» **EXERCISE AIM**
Return exactly the lines of the records below, starting at the line that contains "stored_status : ticket_status;" and ending at the line that contains "Definition is_pending (t", with both of those lines kept.
Start of THE RECORDS
(* ===== verification/Tickets.v ===== *)
(** * Tickets: the workflow

    [internal/service/frontend/renop-html/js/tickets.js] shows a ticket with buttons for what its user may do; the server decides
    what that is when it presents the ticket ([presentTickets] of [internal/database/ticket_access.go]), and decides again when a
    button is clicked ([internal/database/ticket.go], [review.go], [review_creation.go]; [internal/service/ticket/routes.go]).
    This file has both sides: the transitions of a ticket, what is offered, and what the buttons and forms of the interface send.
    The centre that lists tickets is in [TicketCenter]. Who has an account, a role or a lock is a [directory], which may change
    between any two operations. What a decision does to a package is an event; the clock, the audit log and the notifications
    are left out. *)

From S2P Require Import Prelude JsText JsValue Auth.
From coqutil Require Import Datatypes.RecordSettersUsingExistingGetters.
Local Open Scope nat_scope.

#[local] Arguments const {E} _ _ /.
#[local] Arguments cons {A} & _ _.

(** ** Tickets *)

Inductive ticket_kind := Feedback | Suggestion | Report | Super_team_transfer | Publication | Maven_restore.
Inductive review_status := Pending | Approved | Rejected | Cancelled.
Inductive ticket_status := Unprocessed | In_progress | Processed | Closed | Completed.

#[global] Instance ticket_kind_eq : EqDecision ticket_kind. Proof. solve_decision. Defined.
#[global] Instance review_status_eq : EqDecision review_status. Proof. solve_decision. Defined.
#[global] Instance ticket_status_eq : EqDecision ticket_status. Proof. solve_decision. Defined.

(** A task with the state of its ticket; an empty id or prefix is none. *)
Record task := {
  kind : ticket_kind; repository : jsstring; creation : bool; review_team_prefix : jsstring; target_team_prefix : jsstring;
  requested_by_id : jsstring; target_user_ids : list jsstring; status : review_status; decision_reason : jsstring; decided_by_id : jsstring;
  stored_status : ticket_status; assignee_id : jsstring; admin_only : bool; escalations : nat; escalated_by_id : jsstring;
  outcome : jsstring; response : jsstring
}.

Definition is_pending (t : task) : bool := bool_decide (status t = Pending).

Definition supportTicket (t : task) : bool :=
  match kind t with Feedback | Suggestion | Report => true | _ => false end.

(** [ticketStatusExpression]: the status a ticket is shown with. *)
Definition ticketStatusExpression (t : task) : ticket_status :=
  match status t with Cancelled => Closed | Pending => stored_status t | _ => Completed end.

(** ** Accounts *)

Definition role_moderate_all (r : jsstring) : bool := eqs r "canmoderate:*".
Definition role_moderate (r : jsstring) : option jsstring := if eqs r "canmoderate:*" then None else after_prefix "canmoderate:" r.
End of THE RECORDS
» **RESULT FOR THIS TASK**
  stored_status : ticket_status; assignee_id : jsstring; admin_only : bool; escalations : nat; escalated_by_id : jsstring;
  outcome : jsstring; response : jsstring
}.

Definition is_pending (t : task) : bool := bool_decide (status t = Pending).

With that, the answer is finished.